Application to diabetes prevention program: study description

Details of the Diabetes Prevention Program (DPP) have been published previously [39, 40]. The DPP was a randomized clinical trial designed to investigate the efficacy of multiple approaches to prevent type 2 diabetes in high-risk adults. Enrollment began in 1996 and participants were followed through 2001. Participants were randomly assigned to one of four groups: metformin (N = 1073), troglitazone (N = 585; this arm was discontinued due to medication toxicity), lifestyle intervention (N = 1079) or placebo (N = 1082). After randomization, participants attended comprehensive baseline and annual assessments as well as briefer quarterly visits with study personnel. In this paper, we focus on the placebo and metformin groups. Though lifestyle intervention was found to be more effective in terms of reducing diabetes incidence in the main study findings [40], prescribing metformin for patients at high-risk of diabetes is becoming more common in current clinical practice and thus, this comparison is likely of more practical interest [41]. We obtained data on 2057 DPP participants (1027 in metformin arm, 1030 in placebo arm) collected on or before July 31, 2001 as part of the 2008 DPP Full Scale Data Release through the National Institute of Diabetes and Digestive and Kidney Diseases (NIDDK) Data Repository, supplemented by participant data released by the 2011 Diabetes Prevention Program Outcomes Study, which followed participants after the conclusion of DPP, through August 2008. The median follow-up time in this cohort was 6.11 years.

The primary outcome was time to development of type 2 diabetes mellitus, measured at mid-year and annual study visits, as defined by the DPP protocol: fasting glucose greater than or equal to 140 mg/dL for visits through 6/23/1997, greater than or equal to 126 mg/dL for visits on or after 6/24/1997, or 2-h post challenge glucose greater than or equal to 200 mg/dL. For individuals who did not develop type 2 diabetes mellitus, their observation time was censored on the date of their last visit within the study.

Available patient non-laboratory baseline characteristics included age group (< 40, 40–44, 45–49, 50–54, 55–59, 60–64, 65+), gender, body mass index group (BMI; < 30 kg/m2, ≥30 to < 35 kg/m2, ≥35 kg/m2), smoking status (yes, no, not available), and race/ethnicity (White, Black, Hispanic, Other). These variable aggregations, which result in some information loss, were instituted in the NIDDK data release to protect patient confidentiality. Laboratory values included fasting plasma glucose and hemoglobin A1c (HbA1c) measured at randomization (i.e., baseline), at 6 months post-randomization, and at annual visits thereafter. For each laboratory measurement after baseline, we calculated change-from-baseline values for use in our prediction models.

This study (a secondary data analysis) was approved by RAND’s Human Subjects Protection Committee.

Application to diabetes prevention program: analysis

In this application, our goal was to provide predictions of a 2-year horizon time for diabetes-free survival, updated at 1, 2, and 3 years post-baseline. That is, we are predicting diabetes-free survival to 2 years post-baseline, and then predicting diabetes-free survival to 3 years, 4 years, and 5 years post-baseline, given the patient already survived to 1 year, 2 years, and 3 years post-baseline, respectively. In our defined notation, τ = 2, 3, 4, 5 years and t0 = 0, 1, 2, 3 years and t = 2 years. Our focus on somewhat short-term survival here is due to both data availability for this study and the fact that the study population is composed of high-risk individuals.

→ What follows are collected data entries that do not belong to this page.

(* ===== verification/AlinkSystem.v ===== *)
(** * System commands ([src/srv/alink/command/system/alink_system.c])

    Four commands of the C2 side and the heartbeat package. *)

From S2P Require Import Prelude AlinkRecv AlinkOrder AlinkBuild AlinkUpload SysportTask.
From S2P Require Import AlgInterface AlinkWorld Layout.
Local Open Scope string_scope.
Local Open Scope list_scope.
Local Open Scope Z_scope.

(** ** Data ([alink_system.h]) *)

Definition alink_sys_set_status : struct := [("type", 1); ("param1", 1); ("param2", 1)].
Definition alink_sys_set_status_ack : struct := [("status", 1)].
Definition alink_sys_get_info : struct := [("type", 1)].
Definition alink_sys_get_info_ack : struct := [("type", 1); ("value", 16)].
Definition alink_sys_heartbeat_ext : struct := [("sum", 1)].
Definition alink_sys_set_sn : struct := [("sn", 15)].
Definition alink_sys_set_sn_ack : struct := [("status", 1)].
Definition alink_sys_heartbeat : struct :=
  [("electricity", 1); ("status", 1); ("faultnum", 1); ("faultCode", 4 * 64)].

(** "RADAR_12345678" with its terminator. *)
Definition radar_name : list Z := [82; 65; 68; 65; 82; 95; 49; 50; 51; 52; 53; 54; 55; 56; 0].

(** ** The code *)

Section system.
Context {X : Type}.

Definition system_set_status : cmd_task (dev_world X) :=
  λ mem psPayload psResp w,
    let answer status psResp := 
      psResp ← resp_put psResp (offsetof alink_sys_set_status_ack "status") [status];
      Some (resp_set_wCount (sizeof alink_sys_set_status_ack) psResp) in
    type ← payload_ld8 mem psPayload (offsetof alink_sys_set_status "type");
    if (type =? 0) || (type =? 1) || (type =? 2) || (type =? 3) then
      psResp ← answer 0 psResp; Some (psResp, w)
    else if type =? 4 then
      param1 ← payload_ld8 mem psPayload (offsetof alink_sys_set_status "param1");
      let '(w, ret) := alink_set_upload_dev_id w param1 in
      psResp ← (if ret =? 0 then answer 0 psResp else answer 1 psResp);
      Some (psResp, w)
    else Some (psResp, w).

Definition system_get_info : cmd_task (dev_world X) :=
  λ mem psPayload psResp w,
    let off_type := offsetof alink_sys_get_info_ack "type" in
    let off_value := offsetof alink_sys_get_info_ack "value" in
    let finish psResp := Some (resp_set_wCount (sizeof alink_sys_get_info_ack) psResp, w) in
    type ← payload_ld8 mem psPayload (offsetof alink_sys_get_info "type");
    if type =? 0 then
      psResp ← resp_put psResp off_type [0];
      psResp ← resp_put psResp off_value [0];
      finish psResp
    else if type =? 1 then
      psResp ← resp_put psResp off_type [1];
      psResp ← resp_put psResp off_value [0];
      psResp ← resp_put psResp (off_value + 1) (replicate (16 - 1) 0);
      psResp ← resp_put psResp (off_value + 1) radar_name;
      finish psResp
    else if type =? 2 then
      psResp ← resp_put psResp off_type [2];
      psResp ← resp_put psResp off_value (le_bytes 4 3);
      finish psResp
    else Some (psResp, w).

Definition system_heartbeat_ext : cmd_task (dev_world X) :=
  λ _ _ psResp w, Some (psResp, w).

(** Storing the number is commented out: [eRet] is always -1. *)
Definition system_set_sn : cmd_task (dev_world X) :=
  λ _ _ psResp w,
    let eRet := -1 in
    let status := if eRet <? 0 then 0 else 1 in
    psResp ← resp_put psResp (offsetof alink_sys_set_sn_ack "status") [status];
    Some (resp_set_wCount (sizeof alink_sys_set_sn_ack) psResp, w).
End system.

Fixpoint heartbeat_faults (n : nat) (b : list Z) (p i : Z) : option (list Z * Z) :=
  match n with
  | O => Some (b, i)
  | S n' => b ← st_le 4 b (p + 4 * i) 0; heartbeat_faults n' b p (i + 1)
  end.

Definition system_pkg_heartbeat : package_task :=
  λ b p wSize _,
    b ← st8 b (p + offsetof alink_sys_heartbeat "electricity") 100;
    b ← st8 b (p + offsetof alink_sys_heartbeat "status") 0;
    b ← st8 b (p + offsetof alink_sys_heartbeat "faultnum") 0;
    faultnum ← ld8 b (p + offsetof alink_sys_heartbeat "faultnum");
    '(b, i) ← heartbeat_faults (Z.to_nat faultnum) b
                (p + offsetof alink_sys_heartbeat "faultCode") 0;
    Some (u16 (3 + i * 4), b).

(** ** The heartbeat writes its three bytes *)

Lemma st_bytes_triple a x y z b p u v w :
  Zlen a = p ->
  (m ← st8 (a ++ x :: y :: z :: b) (p + 0) u; m ← st8 m (p + 1) v; st8 m (p + 2) w)
  = Some (a ++ u8 u :: u8 v :: u8 w :: b).
Proof.
  intros <-. rewrite Z.add_0_r, st8_middle by done. cbn [mbind option_bind].
  rewrite (cons_middle (u8 u)), app_assoc, st8_middle by by rewrite Zlen_snoc.
  cbn [mbind option_bind].
  rewrite (cons_middle (u8 v)), app_assoc, st8_middle by (rewrite !Zlen_snoc; lia).
  by rewrite <-!app_assoc.
Qed.

#[export] Instance heartbeat_task : PackageTask system_pkg_heartbeat (λ _ _, Some [100; 0; 0]).
Proof.
  intros b off size imp payload _ [= <-] Ho Hfit _. change (Zlen [100; 0; 0]) with 3 in *.
  split; [by_eval|]. split; [lia|].
  destruct (proj2 (ld_bytes_Some b off 3)) as [old Hold]; [lia|].
  pose proof (ld_bytes_split _ _ _ _ Hold) as (a & c & -> & Ha & Hl).
  destruct old as [|x [|y [|z [|? ?]]]]; try (unfold Zlen in Hl; cbn in Hl; lia).
  rewrite (st_bytes_app a [x; y; z] c [100; 0; 0]) by done. cbn [mbind option_bind].
  unfold system_pkg_heartbeat.
  change (offsetof alink_sys_heartbeat "electricity") with 0.
  change (offsetof alink_sys_heartbeat "status") with 1.
  change (offsetof alink_sys_heartbeat "faultnum") with 2.
  pose proof (st_bytes_triple a x y z c off 100 0 0 Ha) as H.
  apply bind_Some in H as (m1 & H1 & H). apply bind_Some in H as (m2 & H2 & H3).
  cbn [app]. rewrite H1. cbn [mbind option_bind]. rewrite H2. cbn [mbind option_bind].
  rewrite H3. cbn [mbind option_bind]. rewrite <-Ha, ld8_app by lia. done.
Qed.

(** ** Replies *)

(** The byte of a one-byte reply and the length the handler announces. *)
Definition status_reply (psResp : alink_resp) (status : Z) : alink_resp :=
  resp_set_wCount 1
    (resp_set_buffer (<[Z.to_nat (rs_off psResp) := status]> (rs_pbyBuffer psResp)) psResp).

Lemma resp_put_status psResp v :
  0 <= rs_off psResp < Zlen (rs_pbyBuffer psResp) -> is_byte v ->
  resp_put psResp 0 [v]
  = Some (resp_set_buffer (<[Z.to_nat (rs_off psResp) := v]> (rs_pbyBuffer psResp)) psResp).
Proof.
  intros Ho Hv. unfold resp_put. rewrite Z.add_0_r.
  pose proof (st8_at (rs_pbyBuffer psResp) (rs_off psResp) v Ho) as H.
  unfold st8 in H. rewrite u8_id in H by done. by rewrite H.
Qed.

Lemma resp_put_app r k a c b bs :
  rs_pbyBuffer r = a ++ c ++ b -> Zlen a = rs_off r + k -> Zlen c = Zlen bs ->
  resp_put r k bs = Some (resp_set_buffer (a ++ bs ++ b) r).
Proof. intros E Ha Hc. unfold resp_put. by rewrite E, (st_bytes_app a c b bs). Qed.

(** The side conditions of [resp_put_app]. *)
Ltac resp_side :=
  first [ cbn [rs_pbyBuffer resp_set_buffer]; rewrite <-!app_assoc; reflexivity
        | cbn [rs_off resp_set_buffer]; rewrite Zlen_app; unfold Zlen in *; cbn [length] in *; lia
        | reflexivity | assumption ].

Ltac zlen :=
  unfold Zlen in *; cbn [app length] in *; rewrite ?length_app; cbn [app length];
  rewrite ?length_app; cbn [length radar_name le_bytes] in *; lia.

(** The first two stores of a [get_info] reply. *)
Lemma info_head r a x y b t v :
  rs_pbyBuffer r = a ++ [x; y] ++ b -> Zlen a = rs_off r ->
  (r ← resp_put r 0 [t]; resp_put r 1 [v]) = Some (resp_set_buffer (a ++ [t; v] ++ b) r).
Proof.
  intros E Ha. rewrite (resp_put_app r 0 a [x] (y :: b) [t]) by (done || lia).
  cbn [mbind option_bind].
  rewrite (resp_put_app _ 1 (a ++ [t]) [y] b [v]).
  - unfold resp_set_buffer. cbn. by rewrite <-app_assoc.
  - cbn. by rewrite <-app_assoc.
  - rewrite Zlen_snoc. cbn. lia.
  - done.
Qed.

(** ** Properties *)

(** The set-status command. Types 0 to 3 are acknowledged and change nothing; type 4
    changes the device id of the uploads exactly when the new id is a radar id (low nibble
    3) and says so in its status byte; any other type leaves the default reply. The
    handler is total on every payload of the registered minimum length. *)
Lemma system_set_status_effect {X} mem psPayload psResp (w : dev_world X) type param1 :
  payload_ld8 mem psPayload 0 = Some type -> payload_ld8 mem psPayload 1 = Some param1 ->
  is_byte param1 -> 0 <= rs_off psResp < Zlen (rs_pbyBuffer psResp) ->
  let radar := bool_decide (param1 mod 16 = 3) in
  system_set_status mem psPayload psResp w
  = Some (if decide (0 <= type <= 3) then (status_reply psResp 0, w)
          else if decide (type = 4) then
            if radar then
              (status_reply psResp 0,
               set_dw_upload (upload_set_byDevId param1 (dw_upload w)) w)
            else (status_reply psResp 1, w)
          else (psResp, w)).
Proof.
  intros Ht Hp Hb Ho radar. unfold system_set_status.
  change (offsetof alink_sys_set_status "type") with 0.
  change (offsetof alink_sys_set_status "param1") with 1.
  change (offsetof alink_sys_set_status_ack "status") with 0.
  change (sizeof alink_sys_set_status_ack) with 1.
  rewrite Ht. cbn [mbind option_bind].
  destruct (decide (0 <= type <= 3)) as [Hr|Hr].
  - assert ((type =? 0) || (type =? 1) || (type =? 2) || (type =? 3) = true) as -> by lia.
    by rewrite resp_put_status.
  - assert ((type =? 0) || (type =? 1) || (type =? 2) || (type =? 3) = false) as -> by lia.
    destruct (decide (type = 4)) as [->|Hne]; [|by rewrite (proj2 (Z.eqb_neq type 4))].
    cbn [Z.eqb Pos.eqb]. rewrite Hp. cbn [mbind option_bind]. unfold alink_set_upload_dev_id.
    rewrite u8_id by done. unfold ALINK_DEV_ID_RADAR.
    assert (Z.land 15 param1 = param1 mod 16) as ->
      by (rewrite Z.land_comm; by apply (Z.land_ones param1 4)).
    unfold radar. destruct (Z.eqb_spec 3 (param1 mod 16)) as [E|E].
    + rewrite bool_decide_eq_true_2 by done. cbn [Z.eqb]. by rewrite resp_put_status.
    + rewrite bool_decide_eq_false_2 by congruence. cbn [Z.eqb]. by rewrite resp_put_status.
Qed.

(** The get-info command never writes outside its 17-byte reply: for every type the
    handler is total on a reply buffer with 17 bytes to spare, answers types 0, 1 and 2 with
    17 bytes that start with the type, the serial number answer being the terminated name,
    and leaves the world alone. *)
Lemma system_get_info_reply {X} mem psPayload psResp (w : dev_world X) type :
  payload_ld8 mem psPayload 0 = Some type ->
  0 <= rs_off psResp -> rs_off psResp + 17 <= Zlen (rs_pbyBuffer psResp) ->
  exists psResp', system_get_info mem psPayload psResp w = Some (psResp', w)
  /\ Zlen (rs_pbyBuffer psResp') = Zlen (rs_pbyBuffer psResp)
  /\ (0 <= type <= 2 -> rs_wCount psResp' = 17
        /\ ld8 (rs_pbyBuffer psResp') (rs_off psResp) = Some type)
  /\ (type = 1 -> ld_bytes (rs_pbyBuffer psResp') (rs_off psResp) 17 = Some ([1; 0] ++ radar_name))
  /\ (~ 0 <= type <= 2 -> psResp' = psResp).
Proof.
  intros Ht Ho Hl.
  destruct (proj2 (ld_bytes_Some (rs_pbyBuffer psResp) (rs_off psResp) 17)) as [old Hold]; [lia|].
  apply ld_bytes_split in Hold as (a & b & Eb & Ha & Hlen).
  destruct old as [|x [|y old]]; [unfold Zlen in Hlen; cbn in Hlen; lia..|].
  assert (Zlen old = 15) as Ho15 by (rewrite !Zlen_cons in Hlen; lia).
  change ((x :: y :: old) ++ b) with ([x; y] ++ old ++ b) in Eb.
  unfold system_get_info. change (offsetof alink_sys_get_info "type") with 0.
  change (offsetof alink_sys_get_info_ack "type") with 0.
  change (offsetof alink_sys_get_info_ack "value") with 1.
  change (sizeof alink_sys_get_info_ack) with 17.
  rewrite Ht. cbn [mbind option_bind].
  destruct (Z.eqb_spec type 0) as [->|H0]; [|destruct (Z.eqb_spec type 1) as [->|H1];
    [|destruct (Z.eqb_spec type 2) as [->|H2]]].
  - pose proof (info_head psResp a x y _ 0 0 Eb Ha) as Hh.
    apply bind_Some in Hh as (r1 & -> & Hh). cbn [mbind option_bind]. rewrite Hh.
    eexists. split; [done|]. cbn. rewrite Eb, <-Ha. split; [zlen|].
    repeat split; first [done|lia|apply ld8_middle].
  - pose proof (info_head psResp a x y _ 1 0 Eb Ha) as Hh.
    apply bind_Some in Hh as (r1 & -> & Hh). cbn [mbind option_bind]. rewrite Hh.
    change (1 + 1) with 2. cbn [mbind option_bind].
    rewrite (resp_put_app _ 2 (a ++ [1; 0]) old b (replicate (16 - 1) 0)) by resp_side.
    cbn [mbind option_bind].
    rewrite (resp_put_app _ 2 (a ++ [1; 0]) (replicate (16 - 1) 0) b radar_name) by resp_side.
    eexists. split; [done|]. cbn -[radar_name]. rewrite Eb, <-Ha, <-app_assoc.
    split; [zlen|].
    repeat split; first [done|lia|apply ld8_middle|idtac].
    intros _. by apply (ld_bytes_app a ([1; 0] ++ radar_name) b).
  - pose proof (info_head psResp a x y _ 2 y Eb Ha) as Hh.
    destruct old as [|o1 [|o2 [|o3 old]]]; try (unfold Zlen in Ho15; cbn in Ho15; lia).
    apply bind_Some in Hh as (r1 & Hr1 & _). rewrite Hr1.
    rewrite (resp_put_app psResp 0 a [x] (y :: o1 :: o2 :: o3 :: old ++ b)) in Hr1 by (done || lia).
    injection Hr1 as <-. cbn [mbind option_bind].
    rewrite (resp_put_app _ 1 (a ++ [2]) [y; o1; o2; o3] (old ++ b) (le_bytes 4 3)) by resp_side.
    eexists. split; [done|]. cbn -[le_bytes]. rewrite Eb, <-Ha, <-app_assoc.
    split; [zlen|]. repeat split; first [done|lia|apply ld8_middle].
  - eexists. split; [done|]. split; [done|]. repeat split; try done; lia.
Qed.

(** ** Witnesses *)

Definition demo_sys_world : dev_world unit :=
  {| dw_upload := {| byDevId := 8; byReq := 0; up_wBufferSize := 6144; up_mutex := false;
                     up_pbyBuffer := []; psPackageList := None |};
     dw_pack := [];
     dw_alg := {| pvalgtask := None;
                  alg_idle := {| mtargets_handle := None; alg_user := () |}; alg_live := 0 |};
     dw_malloc_ok := true; dw_mq_ok := true |}.
Definition demo_sys_payload : alink_payload :=
  {| pl_ePortId := 1; pl_eRemoteId := 6; pl_wLength := 3; pl_pbyData := Ptr 4 0 |}.
Definition demo_sys_resp : alink_resp :=
  {| rs_wCount := 1; rs_wSize := 21; rs_pbyBuffer := replicate 32 255; rs_off := 9;
     rs_psArg := {| oi_ePortId := 1; oi_pbyMsg := Ptr 4 0; oi_handle := 0; oi_pe_send := 0 |} |}.

Lemma system_set_status_effect_witness :
  (exists r w, system_set_status {[ 4%nat := [4; 19; 0] ]} demo_sys_payload demo_sys_resp
     demo_sys_world = Some (r, w) /\ byDevId (dw_upload w) = 19).
Proof.
  do 2 eexists. split.
  - rewrite (system_set_status_effect _ _ _ _ 4 19); [reflexivity..|by_eval|by_eval].
  - reflexivity.
Defined.

Lemma system_get_info_reply_witness :
  (exists r, system_get_info {[ 4%nat := [1; 0; 0] ]} demo_sys_payload demo_sys_resp
     demo_sys_world = Some (r, demo_sys_world) /\ rs_wCount r = 17).
Proof.
  destruct (system_get_info_reply {[ 4%nat := [1; 0; 0] ]} demo_sys_payload demo_sys_resp
    demo_sys_world 1) as (r & H & _ & H1 & _); [reflexivity|by_eval|by_eval|].
  exists r. split; [exact H|]. apply H1. lia.
Defined.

We first fit the static model (model (1.2)) with covariates age, gender, BMI, smoking status, race/ethnicity, and baseline (the time of randomization) measurements of HbA1c and fasting plasma glucose. Recall that this results in a single model, with a single set of regression coefficients. To obtain our predictions of interest from the static model when t0 > 0, probabilities were calculated using the HbA1c and fasting plasma glucose measurements at t0, applied to this single model.

Next, we fit dynamic landmark prediction models where we additionally incorporate information on survival to the landmark times t0 = 1, 2, 3 years and information on the change in HbA1c and fasting plasma glucose from baseline to t0. These models result in an estimate of the probability of a diabetes diagnosis within 2 years after the landmark time as a function of baseline characteristics, lab measurements at baseline, and the change in lab measurements from baseline to t0. This approach results in four models, each with its own set of regression coefficients. (Note that at baseline, the static model is equivalent to the dynamic model.) The full dynamic model framework thus results in estimates of: (a) a patient’s 2-year predicted probability of developing diabetes at baseline (t0 =0; same as static model), (b) an updated 2-year predicted probability for a patient at the landmark time (t0 = 1 year), for patients who survived 1 year after baseline without a diabetes diagnosis, incorporating both the change in laboratory values and the patient’s diabetes-free survival over the last year, (c) a similarly updated 2-year prediction at 2 years post-baseline, (d) a similarly updated 2-year prediction at 3 years post-baseline.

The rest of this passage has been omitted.